To use an ordinary DSA with modular arithmetics, we need to instantiate the `DSAContext`. To do so, we need to select a prime modulus `p` for which we know group order `q` and generator `g`. With `CryptoGroups` we can generate those parameters and then use them for creating `DSAContext`:



```julia

using CryptoSignatures

import CryptoGroups 



group = CryptoGroups.spec(:RFC5114_2048_224)

ctx = DSAContext(group, "sha1")

```



As for `ECDSA` context, we generate a private key and a public key:



```julia

private_key = CryptoSignatures.generate_key(ctx)

public_key = CryptoSignatures.public_key(ctx, private_key)

```



Which can be used to sign and verify messages as before:



```julia

M = "abc"



signature = CryptoSignatures.sign(ctx, Vector{UInt8}(M), private_key)



verify(ctx, Vector{UInt8}(M), public_key, signature) == true

```



## Security Considerations



It's important to state that the underlying implementation does not use constant time operations, thus making it vulnerable to side-channel attacks where the adversary can measure the time that it takes to make different signatures. 

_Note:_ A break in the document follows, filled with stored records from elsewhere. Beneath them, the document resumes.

(* ===== verification/Connect.v ===== *)
(** * Connect: how the localities of a TCP run meet

    Models [connect] of [crates/hataori-runtime-foundation/src/tcp.rs] with the
    frames of its handshake, and [tcp/rendezvous.rs], by which localities learn
    each other's endpoints.  The network is a parameter, [Network]: it gives
    connections and the time.  Durations are nanoseconds. *)
From Stdlib Require Import Strings.Byte.
From S2P Require Import Prelude Text Protocol Transport Link Tcp.

(** ** A connection

    [arriving] is what the peer will have sent before a read times out, [arrived]
    what was read of it, [sent] what was written. *)
Record Conn : Type := mkConn {
  arriving : list byte; arrived : list byte; sent : list byte; read_error : string; write_error : option string;
}.
Abbreviation IO := (M Conn TransportError).

(** [Read::read_exact] and [Write::write_all], with [io_error]. *)
Definition read_exact (n : nat) : IO (list byte) :=
  c ← gets id;
  let got := take n (arriving c) in
  modify (fun c => mkConn (drop n (arriving c)) (arrived c ++ got) (sent c) (read_error c) (write_error c));;
  if bool_decide (length got = n) then mret got else raise (TransportError_Io (read_error c)).
Definition write_all (b : list byte) : IO unit :=
  c ← gets id;
  match write_error c with
  | Some message => raise (TransportError_Io message)
  | None => modify (fun c => mkConn (arriving c) (arrived c) (sent c ++ b) (read_error c) (write_error c))
  end.
(** [set_read_timeout] and [set_write_timeout] refuse a duration of zero. *)
Definition set_timeouts (timeout : Z) : IO unit :=
  mwhen (timeout =? 0) (raise (TransportError_Io "cannot set a 0 duration timeout")).
Definition io_protocol {A} (r : PResult A) : IO A := lift (map_err TransportError_Protocol r).

(** ** The handshake *)

Definition write_bootstrap (local : LocalityId) (c : Channel) (hello : Hello) : IO unit :=
  encoded ← io_protocol (encode_hello hello);
  length ← lift (if len encoded <=? u32_max then Ok (len encoded) else Err (TransportError_Peer "hello is too large"));
  write_all (to_le_bytes 8 local ++ [byte_of (Channel_code c)] ++ to_le_bytes 4 length ++ encoded).

Definition read_bootstrap : IO (LocalityId * Channel * Hello) :=
  header ← read_exact (Z.to_nat BOOTSTRAP_HEADER_BYTES);
  let peer := from_le_bytes (take 8 header) in
  c ← io_protocol (Channel_try_from (from_le_bytes (slice 8 9 header)));
  let length := from_le_bytes (slice 9 13 header) in
  if 4096 <? length then raise (TransportError_ByteLimit length 4096) else
  encoded ← read_exact (Z.to_nat length);
  hello ← io_protocol (decode_hello encoded);
  mret (peer, c, hello).

Definition bootstrap_exchange (local peer : LocalityId) (c : Channel) (hello : Hello) (timeout : Z) (initiator : bool) : IO Z :=
  set_timeouts timeout;;
  if initiator then
    write_bootstrap local c hello;;
    '(actual_peer, actual_channel, peer_hello) ← read_bootstrap;
    if negb (actual_peer =? peer) || negb (bool_decide (actual_channel = c))
    then raise (TransportError_Peer "TCP handshake identity mismatch") else
    negotiated ← io_protocol (Hello_validate_peer hello peer_hello);
    mret (negotiated_capabilities negotiated)
  else mret (capabilities hello).

Definition bootstrap_exchange_accept (local : LocalityId) (hello : Hello) (timeout : Z) : IO (LocalityId * Channel * Z) :=
  set_timeouts timeout;;
  '(peer, c, peer_hello) ← read_bootstrap;
  negotiated ← io_protocol (Hello_validate_peer hello peer_hello);
  write_bootstrap local c hello;;
  mret (peer, c, negotiated_capabilities negotiated).

(** ** The network *)

(** [ConnectionRefused], [TimedOut] and [AddrNotAvailable], or another error. *)
Inductive ConnectError : Type := TryAgain | ConnectFailed (message : string).

(** [net_bind] is [bind] and [set_nonblocking] of the listener; [stream_new] what
    [StreamIo::new] asks of the system. *)
Class Network (Addr Env : Type) := mkNetwork {
  net_now : Env -> Z * Env;
  net_bind : Addr -> Env -> result string unit * Env;
  net_accept : Env -> result IoError Conn * Env;
  net_connect : Addr -> Z -> Env -> result ConnectError Conn * Env;
  stream_new : Conn -> result string unit;
  net_instant_max : Z;
}.

(** [SocketAddr]: its equality, [to_string], [from_str], and the texts of the
    errors of [from_str] and [from_utf8]. *)
Class Addresses (Addr : Type) := mkAddresses {
  #[global] addr_eq :: EqDecision Addr;
  addr_to_string : Addr -> list byte;
  addr_from_str : list byte -> result string Addr;
  utf8_error : list byte -> string;
}.

Record TcpConfig (Addr : Type) : Type := mkTcpConfig {
  local_id : LocalityId; endpoints : list Addr; hello : Hello; bootstrap_timeout : Z; io_timeout : Z;
}.
Arguments mkTcpConfig {Addr} _ _ _ _ _. Arguments local_id {Addr} _. Arguments endpoints {Addr} _.
Arguments hello {Addr} _. Arguments bootstrap_timeout {Addr} _. Arguments io_timeout {Addr} _.

(** What [connect] has when every connection is there. *)
Record Connected : Type := mkConnected {
  cn_index : nat; cn_capabilities : Z; cn_limits : ProtocolLimits; cn_streams : list (option Conn);
}.

Section Connect.
Context {Addr Env : Type} `{!Addresses Addr} `{!Network Addr Env}.
Abbreviation NM := (M Env TransportError).
Implicit Types (cfg : TcpConfig Addr).

Definition on_net {A} (f : Env -> A * Env) : NM A := fun e => let '(a, e) := f e in (Ok a, e).
(** An operation on a connection, which is dropped when it fails. *)
Definition on_conn {A} (m : IO A) (c : Conn) : NM (A * Conn) := fun e =>
  match m c with
  | (Ok a, c) => (Ok (a, c), e)
  | (Err x, _) => (Err x, e)
  end.
Definition lift_io {A} (r : result string A) : NM A := lift (map_err TransportError_Io r).
Definition lift_protocol {A} (r : PResult A) : NM A := lift (map_err TransportError_Protocol r).

(** [Instant::now() + timeout]. *)
Definition deadline_after (timeout : Z) : NM Z :=
  t ← on_net net_now;
  if net_instant_max <? t + timeout then panic else mret (t + timeout).

(** Here and below: [None] when the fuel is spent. *)
Fixpoint connect_until (fuel : nat) (endpoint : Addr) (deadline : Z) : NM (option Conn) :=
  match fuel with
  | O => mret None
  | S fuel =>
      t ← on_net net_now;
      let remaining := saturating_sub deadline t in
      if remaining =? 0 then raise (TransportError_Timeout "TCP bootstrap connect") else
      found ← on_net (net_connect endpoint (Z.min remaining (100 * 1000 * 1000)));
      match found with
      | Ok c => mret (Some c)
      | Err TryAgain => connect_until fuel endpoint deadline
      | Err (ConnectFailed message) => raise (TransportError_Io message)
      end
  end.

(** The connections to the localities before this one. *)
Fixpoint dial (fuel : nat) (cfg : TcpConfig Addr) (deadline : Z) (l : list (nat * Channel)) (caps : Z) (streams : list (option Conn)) :
    NM (option (Z * list (option Conn))) :=
  match l with
  | [] => mret (Some (caps, streams))
  | (peer, c) :: l =>
      match endpoints cfg !! peer with
      | None => panic
      | Some endpoint =>
          found ← connect_until fuel endpoint deadline;
          match found with
          | None => mret None
          | Some conn =>
              '(peer_caps, conn) ← on_conn (bootstrap_exchange (local_id cfg) (Z.of_nat peer) c (hello cfg) (io_timeout cfg) true) conn;
              lift_io (stream_new conn);;
              dial fuel cfg deadline l (Z.land caps peer_caps) (<[slot peer c := Some conn]> streams)
          end
      end
  end.

(** Those from the localities after it. *)
Fixpoint accept_peers (fuel : nat) (cfg : TcpConfig Addr) (deadline : Z) (local : nat) (expected accepted : nat) (caps : Z)
    (streams : list (option Conn)) : NM (option (Z * list (option Conn))) :=
  match fuel with
  | O => mret None
  | S fuel =>
      if bool_decide (expected <= accepted)%nat then mret (Some (caps, streams)) else
      t ← on_net net_now;
      if deadline <=? t then raise (TransportError_Timeout "TCP bootstrap accept") else
      found ← on_net net_accept;
      match found with
      | Ok conn =>
          '(x, conn) ← on_conn (bootstrap_exchange_accept (local_id cfg) (hello cfg) (io_timeout cfg)) conn;
          let '(peer, c, peer_caps) := x in
          index ← lift (member_index peer (len (endpoints cfg)));
          match streams !! slot index c with
          | None => panic
          | Some present =>
              if bool_decide (index <= local)%nat || bool_decide (is_Some present)
              then raise (TransportError_Peer "unexpected or duplicate TCP bootstrap peer") else
              lift_io (stream_new conn);;
              accept_peers fuel cfg deadline local expected (S accepted) (Z.land caps peer_caps) (<[slot index c := Some conn]> streams)
          end
      | Err WouldBlock => accept_peers fuel cfg deadline local expected accepted caps streams
      | Err (OtherError message) => raise (TransportError_Io message)
      end
  end.

(** Is a channel of another locality missing? *)
Definition channel_missing (local : nat) (streams : list (option Conn)) : bool :=
  existsb (fun i => negb (i / 3 =? local)%nat && match streams !! i with Some (Some _) => false | _ => true end)
    (seq 0 (length streams)).

Definition connect (fuel : nat) (cfg : TcpConfig Addr) : NM (option Connected) :=
  limits ← lift_protocol (ProtocolLimits_validate (Protocol.limits (hello cfg)));
  local ← lift (member_index (local_id cfg) (len (endpoints cfg)));
  if len (endpoints cfg) =? 0 then raise (TransportError_Peer "TCP membership is empty") else
  if negb (bool_decide (NoDup (endpoints cfg))) then raise (TransportError_Peer "TCP endpoints must be unique") else
  match endpoints cfg !! local with
  | None => panic
  | Some endpoint =>
      bound ← on_net (net_bind endpoint);
      lift_io bound;;
      deadline ← deadline_after (bootstrap_timeout cfg);
      let count := length (endpoints cfg) in
      dialed ← dial fuel cfg deadline (seq 0 local ≫= fun peer => (fun c => (peer, c)) <$> all_channels)
                 (capabilities (hello cfg)) (replicate (count * 3) None);
      match dialed with
      | None => mret None
      | Some (caps, streams) =>
          accepted ← accept_peers fuel cfg deadline local ((count - local - 1) * 3) 0 caps streams;
          match accepted with
          | None => mret None
          | Some (caps, streams) =>
              if channel_missing local streams
              then raise (TransportError_Peer "TCP bootstrap did not establish every channel")
              else mret (Some (mkConnected local caps limits streams))
          end
      end
  end.
End Connect.

(** The driver over what the connections have become in [e]. *)
Definition connected_driver {Addr E} (cfg : TcpConfig Addr) (c : Connected) (e : list (option Conn) -> E) : Driver (TcpLink E) :=
  tcp_driver (cn_index c) (length (endpoints cfg)) (hello_run_id (hello cfg)) (cn_capabilities c) (cn_limits c) (e (cn_streams c)).
Lemma read_endpoints_ready l rest c (Q : list Addr -> Conn -> Prop) R :
  Forall addr_ok l -> arriving c = concat (text_layout <$> (addr_to_string <$> l)) ++ rest ->
  (forall c', arriving c' = rest -> consumed (concat (text_layout <$> (addr_to_string <$> l))) c c' -> Q l c') ->
  wp (read_endpoints (length l)) Q R c.
Proof.
  intros Hl. revert c Q. induction Hl as [|a l Ha Hl IH]; intros c Q Hc HQ.
  - apply wp_ret, HQ; [done|apply consumed_nil].
  - cbn [read_endpoints length]. cbn [fmap list_fmap concat] in Hc. unfold text_layout in Hc at 1. rewrite <-!app_assoc in Hc.
    apply wp_bind. eapply (read_exact_ready _ _ _ _ _ _ Hc); [apply length_to_le_bytes|]. intros c1 Hc1 Hr1.
    pose proof Ha as (_ & Hlen & _). unfold MAX_ENDPOINT_BYTES in Hlen.
    rewrite from_to_le_bytes by (change (256 ^ Z.of_nat 2) with 65536; lia).
    apply wp_bind, (read_endpoint_ready a _ _ _ _ Ha Hc1). intros c2 Hc2 Hr2. apply wp_bind, (IH c2 _ Hc2). intros c3 Hc3 Hr3.
    apply wp_ret, HQ; [done|]. cbn [fmap list_fmap concat]. unfold text_layout at 1. rewrite <-app_assoc.
    by eapply consumed_app; [|eapply consumed_app].
Qed.

Lemma read_membership_ready run local l rest c (Q : TcpMembership -> Conn -> Prop) R :
  id128_wf run -> 0 <= local < len l -> len l <= MAX_LOCALITIES -> NoDup l -> Forall addr_ok l ->
  arriving c = membership_layout run local l ++ rest ->
  (forall c', arriving c' = rest -> consumed (membership_layout run local l) c c' -> Q (mkTcpMembership local l) c') ->
  wp (read_membership run) Q R c.
Proof.
  intros Hrun Hlocal Hmax Hnd Hl Hc HQ. unfold read_membership, membership_layout, io_protocol in *. unfold MAX_LOCALITIES, id128_wf in *.
  set (header := MEMBERSHIP_MAGIC ++ to_le_bytes 16 run ++ to_le_bytes 8 local ++ to_le_bytes 4 (len l)).
  assert (Hc0 : arriving c = header ++ concat (text_layout <$> (addr_to_string <$> l)) ++ rest) by (rewrite Hc; unfold header; by rewrite <-!app_assoc).
  apply wp_bind. eapply (read_exact_ready 32 header _ _ _ _ Hc0); [unfold header; by rewrite !length_app, !length_to_le_bytes|]. intros c1 Hc1 Hr1.
  assert (S1 : take 4 header = MEMBERSHIP_MAGIC) by done.
  assert (S2 : slice 4 20 header = to_le_bytes 16 run) by done.
  assert (S3 : slice 20 28 header = to_le_bytes 8 local) by done.
  assert (S4 : slice 28 32 header = to_le_bytes 4 (len l)) by done.
  rewrite S1, S2, S3, S4, bool_decide_eq_true_2 by done. cbn [negb].
  rewrite !from_to_le_bytes by (first [change (256 ^ Z.of_nat 16) with (2 ^ 128)|change (256 ^ Z.of_nat 8) with (2 ^ 64)|change (256 ^ Z.of_nat 4) with (2 ^ 32)]; lia).
  apply wp_bind, wp_lift. unfold RunId_new. rewrite nonzero_id_ok by lia. cbn [map_err]. rewrite Z.eqb_refl. cbn [negb].
  unfold MAX_LOCALITIES. rewrite (proj2 (Z.eqb_neq _ _)), (proj2 (Z.ltb_ge _ _)), (proj2 (Z.leb_gt _ _)) by lia. cbn [orb].
  replace (Z.to_nat (len l)) with (length l) by (unfold len; lia).
  apply wp_bind, (read_endpoints_ready l rest c1 _ _ Hl Hc1). intros c2 Hc2 Hr2. rewrite bool_decide_eq_true_2 by done. cbn [negb].
  apply wp_ret, HQ; [done|].
  replace (_ ++ _) with (header ++ concat (text_layout <$> (addr_to_string <$> l))) by (unfold header; by rewrite <-!app_assoc).
  by eapply consumed_app.
Qed.

(** A locality that is told the membership accepts it. *)
Lemma join_exchange_ready (cfg : TcpRendezvousConfig) local l c :
  rv_timeout cfg <> 0 -> id128_wf (rv_run_id cfg) -> addr_ok (local_endpoint cfg) -> expected_localities cfg = len l -> len l <= MAX_LOCALITIES ->
  NoDup l -> Forall addr_ok l -> l !! Z.to_nat local = Some (local_endpoint cfg) -> 0 <= local -> write_error c = None ->
  arriving c = membership_layout (rv_run_id cfg) local l ->
  exists c', join_exchange cfg c = (Ok (mkTcpMembership local l), c') /\
    sent c' = sent c ++ join_layout (rv_run_id cfg) (addr_to_string (local_endpoint cfg)).
Proof.
  intros Ht Hrun Ha Hexp Hmax Hnd Hl Hat Hpos Hw Hc. pose proof (lookup_lt_Some _ _ _ Hat) as Hlt.
  enough (Hwp : wp (join_exchange cfg) (fun m c' => m = mkTcpMembership local l /\
     sent c' = sent c ++ join_layout (rv_run_id cfg) (addr_to_string (local_endpoint cfg))) (fun _ _ => False) c).
  { unfold wp in Hwp. destruct (join_exchange cfg c) as [[m|[]] c']; [|done..]. destruct Hwp as [-> Hs]. by exists c'. }
  unfold join_exchange, set_timeouts, write_join. apply wp_bind, wp_when. rewrite (proj2 (Z.eqb_neq _ _)) by done.
  apply wp_bind, wp_bind, wp_lift. rewrite endpoint_frame_addr by done. apply write_all_ready; [done|].
  intros c1 (Hc1 & _ & Hs1 & _). apply wp_bind.
  eapply (read_membership_ready _ local l []); try done; [unfold len; lia|by rewrite Hc1, Hc, app_nil_r|].
  intros c2 _ (_ & _ & Hs2 & _). cbn [m_endpoints m_local_id]. rewrite Hexp, Z.eqb_refl. cbn [negb].
  rewrite bool_decide_eq_true_2 by done. apply wp_ret. split; [done|]. by rewrite Hs2.
Qed.
Lemma send_chunk_wp H E p c start max d :
  mpi_inv H E d -> (p < length (members d))%nat -> Z.of_nat p <> d_local d ->
  wp (send_chunk p c start max) (fun _ => grows (mpi_inv H) E d) (fun _ _ => False) d.
Proof.
  intros Hinv Hp Hne. pose proof Hinv as [Hsh Hs Hg]. pose proof (sh_accounts _ Hsh) as Ha. unfold send_chunk.
  destruct (sends_at H d p c Hs Hp Hne) as (o & Ho & Hall & done & Hsend). apply wp_bind. eapply wp_step_ok; [by apply outbound_at_eq|].
  destruct o as [o|]; [|apply wp_ret; by apply grows_refl]. destruct Hsend as (x & k & Hh & -> & Hk & Hsent).
  set (b := parcel_layout (sub_parcel x)) in *. pose proof (layout_nonempty (sub_parcel x)) as Hb. fold b in Hb.
  assert (Hcut : len b <= u32_max * CHUNK_PAYLOAD_BYTES).
  { rewrite Hh in Hall. apply Forall_app in Hall as [_ Hall]. apply Forall_cons in Hall as [Hx _].
    apply (sendable_cuttable _ _ (sh_limits _ Hsh)) in Hx as [_ Hx]. exact Hx. }
  apply wp_bind, wp_lift. rewrite next_chunk_sending by done. set (chunk := chunk_at (sub_ticket x) b (len b) (Z.of_nat (pieces b)) k).
  set (o' := sending (sub_ticket x) b (sub_reserved x) (S k)).
  apply wp_bind, wp_modify, wp_bind, wp_on_communicator. intros [] e [= <-].
  destruct (mpi_send_ok p c chunk (communicator (link d))) as (Hsize & Hgot & Hsent').
  match goal with |- wp _ _ _ ?s => set (d1 := s) end.
  assert (Hs1 : chunks_sent (communicator (link d1)) (slot p c) = (done ≫= sub_chunks) ++ first_chunks (sub_ticket x) b (len b) (Z.of_nat (pieces b)) (S k)).
  { change (communicator (link d1)) with (mpi_send p c chunk (communicator (link d))). by rewrite Hsent', decide_True, Hsent, <-app_assoc, first_chunks_S by done. }
  assert (Hother : forall i, i <> slot p c -> chunks_sent (communicator (link d1)) i = chunks_sent (communicator (link d)) i)
    by (intros i Hi; cbn; by rewrite Hsent', decide_False).
  assert (Hg1 : forall d2, fixed d d2 -> link d2 = link d1 \/ reassembly (link d2) = reassembly (link d1) /\ communicator (link d2) = communicator (link d1) -> gets_ok E d2).
  { intros d2 Hf Hl. apply (gets_same E d); [done|done|by destruct Hl as [->|[-> _]]|]. intros i. assert (Hc : communicator (link d2) = mpi_send p c chunk (communicator (link d))) by (destruct Hl as [->|[_ ->]]; done). by rewrite Hc, Hgot. }
  pose proof (slot_lt p c _ Hp) as Hlt. assert (Hcomp : Outbound_complete o' = bool_decide (pieces b <= S k)%nat) by by apply sending_complete.
  rewrite Hcomp. apply wp_bind. case_bool_decide as Hlast.
  - apply wp_bind, wp_modify, wp_bind, wp_on_shared. set (d2 := set_outbound (slot p c) None d1).
    eapply wp_mono; [apply (books_release (length (members d)) (d_limits d) (shared d)
      (in_place mpi_held d p c (permit_of p c <$> queue_at (slot p c) d)) (transfer_permit p c o'))| |done].
    + eapply books_ext; [exact (ac_books _ _ Ha)|]. intros p' c' _. unfold plus, in_place, at_place. cbn [transfer_permit permit_peer permit_channel].
      destruct (decide (p = p' /\ c = c')) as [[<- <-]|Hd].
      * rewrite decide_True by done. rewrite (in_hand_slot d p c _ Ho). cbn [held_of]. symmetry. apply Permutation_cons_append.
      * rewrite decide_False; [done|]. intros [-> ->]. by apply Hd.
    + apply (ac_small _ _ Ha).
    + done.
    + done.
    + intros _ s (Hbooks & _). set (d3 := set_shared s d2).
      assert (Ha3 : Accounts d3).
      { apply (accounts_slot d d3 p c (queue_at (slot p c) d) None); try done; [apply Hsh| | |by apply queue_valid|].
        - cbn. symmetry. apply list_insert_id. by apply (queue_lookup mpi_held).
        - cbn. by rewrite list_insert_insert_eq.
        - cbn [held_of]. by rewrite app_nil_r. }
      assert (Hinv3 : mpi_inv H E d3).
      { split.
        - destruct Hsh. split; try done; cbn; [by rewrite !length_insert|etransitivity; [exact Hsize|done]].
        - apply (sends_move H H d d3 p c None); try done; [apply Hsh|cbn; by rewrite list_insert_insert_eq|intros i Hi; split_and!; [done|done|by apply Hother]|].
          split; [done|]. exists (done ++ [x]). rewrite Hh, <-app_assoc, bind_app. split; [done|]. change (communicator (link d3)) with (communicator (link d1)).
          rewrite Hs1. cbn [mbind list_bind]. rewrite app_nil_r. f_equal. unfold sub_chunks, chunks. fold b. f_equal. lia.
        - apply Hg1; [done|by right]. }
      eapply wp_mono; [by apply (report_wp H E)| |done]. intros ? d4 (Hf4 & new & Ho4 & HI4). apply wp_ret. split; [done|]. by exists new.
  - apply wp_ret, wp_ret, grows_refl; [done|done|]. split.
    + destruct Hsh. split; try done; cbn; [|by rewrite length_insert|etransitivity; [exact Hsize|done]].
      apply (accounts_slot d d1 p c (queue_at (slot p c) d) (Some o')); try done; [|by apply queue_valid|].
      * cbn. symmetry. apply list_insert_id. by apply (queue_lookup mpi_held).
      * eapply books_ext; [exact (ac_books _ _ Ha)|]. intros p' c' _. apply mpi_in_place_same. by rewrite (in_hand_slot d p c _ Ho).
    + apply (sends_move H H d d1 p c (Some o')); try done; [apply Hsh|intros i Hi; split_and!; [done|done|by apply Hother]|]. split; [done|]. exists done, x, (S k). split_and!; [done|done|fold b; lia|exact Hs1].
    + apply Hg1; [done|by left].
Qed.
(* ===== verification/Error.v ===== *)
(** * Error: the error types of the runtime crate

    Models [crates/hataori-runtime/src/error.rs].  Messages are UTF-8 texts;
    [Duration]s are nanoseconds. *)
From S2P Require Import Prelude Text Protocol Transport.

Inductive RuntimeState : Type :=
| Created | Bootstrapping | Running | Draining | Stopped | Failed.
#[export] Instance RuntimeState_eq_dec : EqDecision RuntimeState.
Proof. solve_decision. Defined.

Inductive ResourceKind : Type :=
| PendingCalls | ActionQueue | DedupEntries | DedupBytes | SendTickets | Objects
| ObjectMailbox | ResolverEntries | LocalityLeases | ObjectRoots | PlacementTickets
| LeaseTransfers | Migrations | PreparedMigrations | Forwarders | SnapshotBytes
| SnapshotSegments.

Inductive ActionError : Type :=
| ActionError_Codec (message : text)
| ActionError_User (message : text)
| ActionError_Panic.

(** [cap] returns on every [String] ([Text.truncate_message_cut]); the fallback
    is never taken. *)
Definition capped (message : text) : text := default [] (cap message).

Definition ActionError_codec (message : text) : ActionError := ActionError_Codec (capped message).
Definition ActionError_user (message : text) : ActionError := ActionError_User (capped message).

Definition ActionError_message (e : ActionError) : text :=
  match e with
  | ActionError_Codec message | ActionError_User message => message
  | ActionError_Panic => lit "action handler panicked"
  end.

(** [Display]: the derived [Debug] form.  [debug_str] is the standard library's
    [Debug] of a string, which quotes it and escapes by Unicode tables. *)
Definition ActionError_to_string (debug_str : text -> text) (e : ActionError) : text :=
  lit "action error: " ++
  match e with
  | ActionError_Codec m => lit "Codec(" ++ debug_str m ++ lit ")"
  | ActionError_User m => lit "User(" ++ debug_str m ++ lit ")"
  | ActionError_Panic => lit "Panic"
  end.

Inductive RuntimeError : Type :=
| RuntimeError_InvalidLimits (message : string)
| RuntimeError_BuilderSealed
| RuntimeError_HandshakeNotPrepared
| RuntimeError_InvalidState (expected actual : RuntimeState)
| RuntimeError_DuplicateAction (id : ActionId)
| RuntimeError_UnknownAction (id : ActionId)
| RuntimeError_UnknownDomain (id : DomainId)
| RuntimeError_DuplicateObjectType (id : Z)
| RuntimeError_UnknownObjectType (id : Z)
| RuntimeError_UnknownObject (id : ObjectId)
| RuntimeError_ObjectCollected (id : ObjectId)
| RuntimeError_StaleObjectLocation (id : ObjectId)
| RuntimeError_ObjectAction (message : text)
| RuntimeError_InvalidObjectTypeId
| RuntimeError_InvalidObjectConcurrency
| RuntimeError_PinnedObjectType (id : Z)
| RuntimeError_MigrationInProgress (id : ObjectId)
| RuntimeError_MigrationConflict (id : ObjectId)
| RuntimeError_Migration (request : RequestId) (message : text)
| RuntimeError_MigrationRolledBack (id : ObjectId)
| RuntimeError_MigrationCommittedFailure (object : ObjectId) (message : text)
| RuntimeError_SnapshotTooLarge (bytes limit : Z)
| RuntimeError_Moved (object : ObjectId) (location : ObjectLocation)
| RuntimeError_RedirectLimit (id : ObjectId)
| RuntimeError_InvalidActionId
| RuntimeError_InvalidSchema
| RuntimeError_InvalidDeadline
| RuntimeError_InvalidMembership (id : LocalityId)
| RuntimeError_ResourceExhausted (resource : ResourceKind) (limit : Z)
| RuntimeError_DeadlineExceeded (request : RequestId) (deadline : Z)
| RuntimeError_Cancelled (request : RequestId)
| RuntimeError_RemoteAction (request : RequestId) (message : text)
| RuntimeError_RemoteObject (request : RequestId) (message : text)
| RuntimeError_Placement (request : RequestId) (message : text)
| RuntimeError_Lease (request : RequestId) (message : text)
| RuntimeError_LeaseTransferExpired (id : ObjectId)
| RuntimeError_DuplicateResultUnavailable (request : RequestId)
| RuntimeError_Protocol (message : text)
| RuntimeError_Transport (e : TransportError)
| RuntimeError_PeerFailed (id : LocalityId)
| RuntimeError_Shutdown
| RuntimeError_ShutdownTimeout
| RuntimeError_RetainedResources.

Another concern is that the implementation is slow, around 10...100 times more than state-of-the-art implementations in C. This can quickly become a bottleneck and attractive avenue for adversaries performing DDOS attacks. 



It is also essential to state that only two tests are available for the signature algorithm. In practice, there are many attack vectors on how to fool improperly implemented verify function, which needs to be tested in detail. 



In a nutshell, use it for small projects, but when you become big, don't shy away from the responsibility of including this library in your security audit to make it better.



## Further Work



The performance could be addressed by wrapping the OpenSSL libcrypto library for doing operations on elliptic curves. RSA signatures could be something to add, as well as a blind signature algorithm.